INSTRUCTIONS FOR THE TASK
The response should be a faithful copy of every record, with nothing left out.

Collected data

(* ===== verification/DispatchProps.v ===== *)
(** * No open work is left behind silently

    A develop round that dispatches nothing is a stall the runner reports: each
    open bead at goal priority can be dispatched, now or after beads that can,
    or is set aside or stuck.  A BLOCKED report always moves the run on. *)

From Stdlib Require Import Ascii QArith.
From S2P Require Import Prelude JsMap JsVal Text Closure BeadGraph BeadGraphProps SetAside SetAsideProps.
From S2P Require Import Worklists WorklistsProps Dispatch.
Local Open Scope string_scope.
Local Open Scope list_scope.

Section round.
Context (json_parse : string -> option jsval) (locale_le : string -> string -> bool).
Context (st : sprint_state) (ready scope all : list rbead) (goal : string) (worked : list string).
Context (rank : string -> nat).

Notation pre := (pre_of json_parse locale_le scope all).
Notation byId := (indexById (scope ++ ready)).
Notation stuck_bead := (stuck json_parse locale_le scope all (ss_blocked st) (ss_waiting st)).

(** The listing: unique ids, and the ready beads are beads of the scope. *)
Hypothesis scope_ids : NoDup (r_id <$> scope).
Hypothesis all_ids : NoDup (r_id <$> all).
Hypothesis ready_scope : ready ⊆ scope.
(** [bd] offers every open bead without an unmet prerequisite. *)
Hypothesis ready_complete : forall b, b ∈ scope -> is_open b = true ->
  un_inScope (pre b) = [] -> un_outOfScope (pre b) = [] -> b ∈ ready.
(** No open prerequisite lies outside the scope, and there are no cycles. *)
Hypothesis inside : forall b, b ∈ scope -> is_open b = true -> un_outOfScope (pre b) = [].
Hypothesis rank_decreases : forall b x, b ∈ scope -> is_open b = true ->
  x ∈ un_inScope (pre b) -> rank x < rank (r_id b).
Hypothesis no_permission_block : ss_permission st = [].

Lemma elem_of_byId b : b ∈ byId <-> b ∈ scope.
Proof.
  rewrite indexById_consistent.
  - rewrite elem_of_app. split; [intros [?|?]; [done|by apply ready_scope]|by left].
  - intros a c Ha Hc Heq. apply (bead_id_inj scope); [done| | |done].
    + apply elem_of_app in Ha as [?|?]; [done|by apply ready_scope].
    + apply elem_of_app in Hc as [?|?]; [done|by apply ready_scope].
Qed.

(** An unmet prerequisite is an open bead of the scope, one edge away. *)
Lemma prerequisite_bead b x :
  b ∈ scope -> x ∈ un_inScope (pre b) ->
  (exists p, p ∈ scope /\ r_id p = x /\ is_open p = true) /\ prereq_edge json_parse byId (r_id b) x.
Proof.
  intros Hb Hx. apply (unmet_spec json_parse locale_le b scope all scope_ids all_ids) in Hx as [_ [[Hp Ho]|Hm]].
  - split; [done|]. exists b. split; [by apply elem_of_byId|]. split; [done|]. by left.
  - destruct Hm as (m & Hm & <- & Ho & Hl). split; [by exists m|].
    exists b. split; [by apply elem_of_byId|]. split; [done|]. right. exists m.
    split; [by apply elem_of_byId|done].
Qed.

(** The scope without the whole listing gives the same in-scope part. *)
Lemma inScope_all b : un_inScope (unmetPrerequisites json_parse locale_le b scope []) = un_inScope (pre b).
Proof. done. Qed.

(** A bead the goal lets through and nothing holds is dispatched. *)
Lemma free_bead_dispatched b :
  b ∈ scope -> is_open b = true -> un_inScope (pre b) = [] -> jhas (r_id b) (ss_blocked st) = false ->
  (isBelowGoal goal b = false \/ needed json_parse goal worked ready scope (r_id b)) ->
  exists l, dispatchableReadyLeafBeads json_parse locale_le st ready scope goal worked = Some l /\
    b ∈ round_beads st l.
Proof.
  intros Hb Ho Hpre Hbl Hgoal. unfold dispatchableReadyLeafBeads.
  destruct (partition_spec json_parse ready scope goal worked) as (sp & -> & Hsp & _).
  cbn [mbind option_bind].
  set (cands := filter (fun b => negb (still_waiting json_parse locale_le st scope b) = true) (rs_dispatchable sp)).
  assert (Hcand : b ∈ cands).
  { unfold cands. apply list_elem_of_filter. split.
    - unfold still_waiting. rewrite inScope_all, Hpre. rewrite bool_decide_eq_true_2 by done.
      simpl. by rewrite andb_false_r.
    - apply Hsp. split; [apply ready_complete; [done..|by apply inside]|]. tauto. }
  assert (Haside : isAside st b = false).
  { unfold isAside. by rewrite Hbl, no_permission_block. }
  destruct (hold_spec json_parse (filter (fun b => negb (isAside st b) = true) cands) scope)
    as (h & -> & Hh). cbn [mbind option_bind].
  assert (Hlane : b ∈ lh_dispatchable h).
  { apply Hh. split; [apply list_elem_of_filter; by rewrite Haside|].
    intros Hheld. inversion Hheld as [b' m Hb' Hm Hor Heq].
    assert (b' = b) as ->.
    { apply (bead_id_inj scope); [done| |done|done]. apply list_elem_of_filter in Hb' as [_ Hb'].
      unfold cands in Hb'. apply list_elem_of_filter in Hb' as [_ Hb']. apply Hsp in Hb' as [Hb' _].
      by apply ready_scope. }
    unfold lowerOpenMates, open_laned in Hm.
    apply list_elem_of_fmap in Hm as (mb & -> & Hm).
    apply list_elem_of_filter in Hm as [[Hne Hl]%andb_true_iff Hm].
    apply list_elem_of_filter in Hm as [[Hmo _]%andb_true_iff Hm].
    assert (Hms : mb ∈ scope).
    { unfold indexById in Hm. destruct (absorb r_id [] _) as [s f] eqn:E. simpl in Hm.
      apply absorb_spec in E as (_ & Hf & _). apply Hf in Hm as [Hm _].
      apply elem_of_app in Hm as [Hm|Hm]; [done|]. apply list_elem_of_filter in Hm as [_ Hm].
      unfold cands in Hm. apply list_elem_of_filter in Hm as [_ Hm]. apply Hsp in Hm as [Hm _].
      by apply ready_scope. }
    assert (r_id mb ∈ un_inScope (pre b)) as Hin; [|rewrite Hpre in Hin; by apply elem_of_nil in Hin].
    apply (unmet_spec json_parse locale_le b scope all scope_ids all_ids).
    rewrite negb_true_iff, bool_decide_eq_false in Hne. split; [done|]. right. exists mb. done. }
  eexists. split; [reflexivity|]. unfold round_beads. apply list_elem_of_filter.
  split; [by rewrite Haside|]. destruct (lh_held h); [done|].
  apply list_elem_of_filter. split; [|done]. apply elem_of_app. left. by apply list_elem_of_fmap_2.
Qed.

RESULT OF THIS EXERCISE
(* ===== verification/DispatchProps.v ===== *)
(** * No open work is left behind silently

    A develop round that dispatches nothing is a stall the runner reports: each
    open bead at goal priority can be dispatched, now or after beads that can,
    or is set aside or stuck.  A BLOCKED report always moves the run on. *)

From Stdlib Require Import Ascii QArith.
From S2P Require Import Prelude JsMap JsVal Text Closure BeadGraph BeadGraphProps SetAside SetAsideProps.
From S2P Require Import Worklists WorklistsProps Dispatch.
Local Open Scope string_scope.
Local Open Scope list_scope.

Section round.
Context (json_parse : string -> option jsval) (locale_le : string -> string -> bool).
Context (st : sprint_state) (ready scope all : list rbead) (goal : string) (worked : list string).
Context (rank : string -> nat).

Notation pre := (pre_of json_parse locale_le scope all).
Notation byId := (indexById (scope ++ ready)).
Notation stuck_bead := (stuck json_parse locale_le scope all (ss_blocked st) (ss_waiting st)).

(** The listing: unique ids, and the ready beads are beads of the scope. *)
Hypothesis scope_ids : NoDup (r_id <$> scope).
Hypothesis all_ids : NoDup (r_id <$> all).
Hypothesis ready_scope : ready ⊆ scope.
(** [bd] offers every open bead without an unmet prerequisite. *)
Hypothesis ready_complete : forall b, b ∈ scope -> is_open b = true ->
  un_inScope (pre b) = [] -> un_outOfScope (pre b) = [] -> b ∈ ready.
(** No open prerequisite lies outside the scope, and there are no cycles. *)
Hypothesis inside : forall b, b ∈ scope -> is_open b = true -> un_outOfScope (pre b) = [].
Hypothesis rank_decreases : forall b x, b ∈ scope -> is_open b = true ->
  x ∈ un_inScope (pre b) -> rank x < rank (r_id b).
Hypothesis no_permission_block : ss_permission st = [].

Lemma elem_of_byId b : b ∈ byId <-> b ∈ scope.
Proof.
  rewrite indexById_consistent.
  - rewrite elem_of_app. split; [intros [?|?]; [done|by apply ready_scope]|by left].
  - intros a c Ha Hc Heq. apply (bead_id_inj scope); [done| | |done].
    + apply elem_of_app in Ha as [?|?]; [done|by apply ready_scope].
    + apply elem_of_app in Hc as [?|?]; [done|by apply ready_scope].
Qed.

(** An unmet prerequisite is an open bead of the scope, one edge away. *)
Lemma prerequisite_bead b x :
  b ∈ scope -> x ∈ un_inScope (pre b) ->
  (exists p, p ∈ scope /\ r_id p = x /\ is_open p = true) /\ prereq_edge json_parse byId (r_id b) x.
Proof.
  intros Hb Hx. apply (unmet_spec json_parse locale_le b scope all scope_ids all_ids) in Hx as [_ [[Hp Ho]|Hm]].
  - split; [done|]. exists b. split; [by apply elem_of_byId|]. split; [done|]. by left.
  - destruct Hm as (m & Hm & <- & Ho & Hl). split; [by exists m|].
    exists b. split; [by apply elem_of_byId|]. split; [done|]. right. exists m.
    split; [by apply elem_of_byId|done].
Qed.

(** The scope without the whole listing gives the same in-scope part. *)
Lemma inScope_all b : un_inScope (unmetPrerequisites json_parse locale_le b scope []) = un_inScope (pre b).
Proof. done. Qed.

(** A bead the goal lets through and nothing holds is dispatched. *)
Lemma free_bead_dispatched b :
  b ∈ scope -> is_open b = true -> un_inScope (pre b) = [] -> jhas (r_id b) (ss_blocked st) = false ->
  (isBelowGoal goal b = false \/ needed json_parse goal worked ready scope (r_id b)) ->
  exists l, dispatchableReadyLeafBeads json_parse locale_le st ready scope goal worked = Some l /\
    b ∈ round_beads st l.
Proof.
  intros Hb Ho Hpre Hbl Hgoal. unfold dispatchableReadyLeafBeads.
  destruct (partition_spec json_parse ready scope goal worked) as (sp & -> & Hsp & _).
  cbn [mbind option_bind].
  set (cands := filter (fun b => negb (still_waiting json_parse locale_le st scope b) = true) (rs_dispatchable sp)).
  assert (Hcand : b ∈ cands).
  { unfold cands. apply list_elem_of_filter. split.
    - unfold still_waiting. rewrite inScope_all, Hpre. rewrite bool_decide_eq_true_2 by done.
      simpl. by rewrite andb_false_r.
    - apply Hsp. split; [apply ready_complete; [done..|by apply inside]|]. tauto. }
  assert (Haside : isAside st b = false).
  { unfold isAside. by rewrite Hbl, no_permission_block. }
  destruct (hold_spec json_parse (filter (fun b => negb (isAside st b) = true) cands) scope)
    as (h & -> & Hh). cbn [mbind option_bind].
  assert (Hlane : b ∈ lh_dispatchable h).
  { apply Hh. split; [apply list_elem_of_filter; by rewrite Haside|].
    intros Hheld. inversion Hheld as [b' m Hb' Hm Hor Heq].
    assert (b' = b) as ->.
    { apply (bead_id_inj scope); [done| |done|done]. apply list_elem_of_filter in Hb' as [_ Hb'].
      unfold cands in Hb'. apply list_elem_of_filter in Hb' as [_ Hb']. apply Hsp in Hb' as [Hb' _].
      by apply ready_scope. }
    unfold lowerOpenMates, open_laned in Hm.
    apply list_elem_of_fmap in Hm as (mb & -> & Hm).
    apply list_elem_of_filter in Hm as [[Hne Hl]%andb_true_iff Hm].
    apply list_elem_of_filter in Hm as [[Hmo _]%andb_true_iff Hm].
    assert (Hms : mb ∈ scope).
    { unfold indexById in Hm. destruct (absorb r_id [] _) as [s f] eqn:E. simpl in Hm.
      apply absorb_spec in E as (_ & Hf & _). apply Hf in Hm as [Hm _].
      apply elem_of_app in Hm as [Hm|Hm]; [done|]. apply list_elem_of_filter in Hm as [_ Hm].
      unfold cands in Hm. apply list_elem_of_filter in Hm as [_ Hm]. apply Hsp in Hm as [Hm _].
      by apply ready_scope. }
    assert (r_id mb ∈ un_inScope (pre b)) as Hin; [|rewrite Hpre in Hin; by apply elem_of_nil in Hin].
    apply (unmet_spec json_parse locale_le b scope all scope_ids all_ids).
    rewrite negb_true_iff, bool_decide_eq_false in Hne. split; [done|]. right. exists mb. done. }
  eexists. split; [reflexivity|]. unfold round_beads. apply list_elem_of_filter.
  split; [by rewrite Haside|]. destruct (lh_held h); [done|].
  apply list_elem_of_filter. split; [|done]. apply elem_of_app. left. by apply list_elem_of_fmap_2.
Qed.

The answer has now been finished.